In developmental toxicity studies in rats and rabbits, dalfampridine was administered orally at doses up to 10 and 5 mg/kg/day, respectively, during the period of organogenesis. These doses are approximately 5 times the MRHD on a body surface area (mg/m²) basis. No evidence of developmental toxicity was found in either species at the highest doses tested, which were maternally toxic. Oral administration of dalfampridine (at doses of 1, 3, and 9 to 6 mg/kg/day; high dose reduced during the second week of dosing) to rats throughout the pregnancy and lactation periods resulted in decreased offspring survival and growth. The no-effect dose for pre- and postnatal developmental toxicity in rats (1 mg/kg) is approximately 0.5 times the MRHD on a mg/m² basis.
Labor and delivery
The effect of AMPYRA on labor and delivery in humans is unknown.
It is not known whether dalfampridine is excreted in human milk. Because many drugs are excreted in human milk and because of the potential for serious adverse reactions in nursing infants from dalfampridine, a decision should be made whether to discontinue nursing or to discontinue the drug, taking into account the importance of the drug to the mother.
Safety and effectiveness of AMPYRA in patients younger than 18 years of age have not been established.
Clinical studies of AMPYRA did not include sufficient numbers of subjects aged 65 and over to determine whether they respond differently than younger subjects. A population PK analysis showed that dalfampridine clearance modestly decreased with increasing age, but not sufficiently to necessitate a modification of dose with age. Other reported clinical experience has identified no differences in responses between the elderly and younger patients.
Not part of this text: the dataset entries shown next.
(* ===== verification/Identity.v ===== *)
(** * The names, addresses and passwords an account may be given

    Models [e6ircd/src/identity.rs]: [PasswordPolicy::new_password],
    [ReservedAccountNames::claimable] and [ContactEmail::parse]. *)

From S2P Require Import Prelude Str Num Casemap BanMask.

Definition MAX_PASSWORD_LEN : nat := 512.

Inductive PasswordRefusal : Type := TooShort (minimum : nat) | TooLong (minimum : nat).

(** [PasswordRefusal::explanation]. *)
Definition password_explanation (r : PasswordRefusal) : str :=
  let minimum := match r with TooShort minimum | TooLong minimum => minimum end in
  let characters := if (minimum =? 1)%nat then bs "character" else bs "characters" in
  bs "Passwords must be at least " ++ dec (Z.of_nat minimum) ++ bs " " ++ characters ++ bs " and at most "
    ++ dec (Z.of_nat MAX_PASSWORD_LEN) ++ bs " bytes.".

Definition new_password (minimum : nat) (raw : str) : result PasswordRefusal str :=
  if (length (chars raw) <? minimum)%nat then Err (TooShort minimum)
  else if (MAX_PASSWORD_LEN <? length raw)%nat then Err (TooLong minimum)
  else Ok raw.

Definition SERVICE_NICKS : list str := [bs "nickserv"; bs "chanserv"].

Inductive NameClaimRefusal : Type := ServiceNick | ConfiguredAdministrator.

(** [ReservedAccountNames::claimable]; [reserved] holds the names casefolded. *)
Definition claimable (reserved : list str) (name : str) : result NameClaimRefusal unit :=
  let folded := casefold Rfc1459 name in
  if existsb (str_eqb folded) SERVICE_NICKS then Err ServiceNick
  else if existsb (str_eqb folded) reserved then Err ConfiguredAdministrator
  else Ok ().

Definition MAX_CONTACT_EMAIL_LEN : nat := 254.

(** [u8::is_ascii_control] and [u8::is_ascii_whitespace]. *)
Definition is_ascii_control (b : byte) : bool := (bz b <? 32)%Z || (bz b =? 127)%Z.
Definition is_ascii_whitespace (b : byte) : bool :=
  (bz b =? 32)%Z || (bz b =? 9)%Z || (bz b =? 10)%Z || (bz b =? 12)%Z || (bz b =? 13)%Z.

Fixpoint has_dots (s : str) : bool :=
  match s with
  | a :: ((b :: _) as s) => ((a =b? ".") && (b =b? ".")) || has_dots s
  | _ => false
  end.

Definition local_byte (b : byte) : bool := is_ascii_alphanumeric b || contains_byte b (bs ".!#$%&'*+-/=?^_`{|}~").

Definition valid_email_domain (domain : str) : bool :=
  if is_empty domain || (253 <? length domain)%nat || ends_with "." domain || negb (forallb is_ascii domain) then false
  else
    let labels := split "." domain in
    (2 <=? length labels)%nat
    && forallb (fun label => negb (is_empty label) && (length label <=? 63)%nat && negb (starts_with "-" label) && negb (ends_with "-" label)
                             && forallb (fun b => is_ascii_alphanumeric b || (b =b? "-")) label) labels.

(** [ContactEmail::parse]. *)
Definition parse_contact_email (raw : str) : option str :=
  if is_empty raw || (MAX_CONTACT_EMAIL_LEN <? length raw)%nat || negb (forallb is_ascii raw)
     || existsb (fun b => is_ascii_control b || is_ascii_whitespace b) raw then None
  else
    match split_once "@" raw with
    | None => None
    | Some (local, domain) =>
        if is_empty local || (64 <? length local)%nat || starts_with "." local || ends_with "." local || has_dots local
           || existsb (fun b => negb (local_byte b)) local then None
        else
          let domain := to_ascii_lowercase <$> domain in
          if valid_email_domain domain then Some (local ++ bs "@" ++ domain) else None
    end.

Example contact_emails :
  parse_contact_email (bs "Ada.L@Example.ORG") = Some (bs "Ada.L@example.org")
  /\ parse_contact_email (bs "ada..l@example.org") = None /\ parse_contact_email (bs "ada@localhost") = None
  /\ parse_contact_email (bs "ada@@example.org") = None /\ parse_contact_email (bs "ada@-x.org") = None.
Proof. vm_compute. by split_and!. Qed.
AMPYRA is known to be substantially excreted by the kidneys and the risk of adverse reactions, including seizures, is greater with increasing exposure of dalfampridine. Because elderly patients are more likely to have decreased renal function, it is particularly important to know the estimated creatinine clearance (CrCl) in these patients [see WARNINGS AND PRECAUTIONS].
Impaired Renal Function
Clearance of dalfampridine is decreased in patients with renal impairment and is significantly correlated with creatinine clearance (CrCl) [see CLINICAL PHARMACOLOGY, Special Populations]. AMPYRA is contraindicated in patients with moderate or severe renal impairment (CrCl ≤ 50 mL/min) [see CONTRAINDICATIONS]. The risk of seizures in patients with mild renal impairment (CrCl 51–80 mL/min) is unknown, but dalfampridine plasma levels in these patients may approach those seen at a dose of 15 mg twice daily, a dose that may be associated with an increased risk of seizures. If unknown, estimated creatinine clearance should be calculated prior to initiating treatment with AMPYRA [see DOSAGE AND ADMINISTRATION and WARNINGS AND PRECAUTIONS].This monograph has been modified to include the generic and brand name in many instances.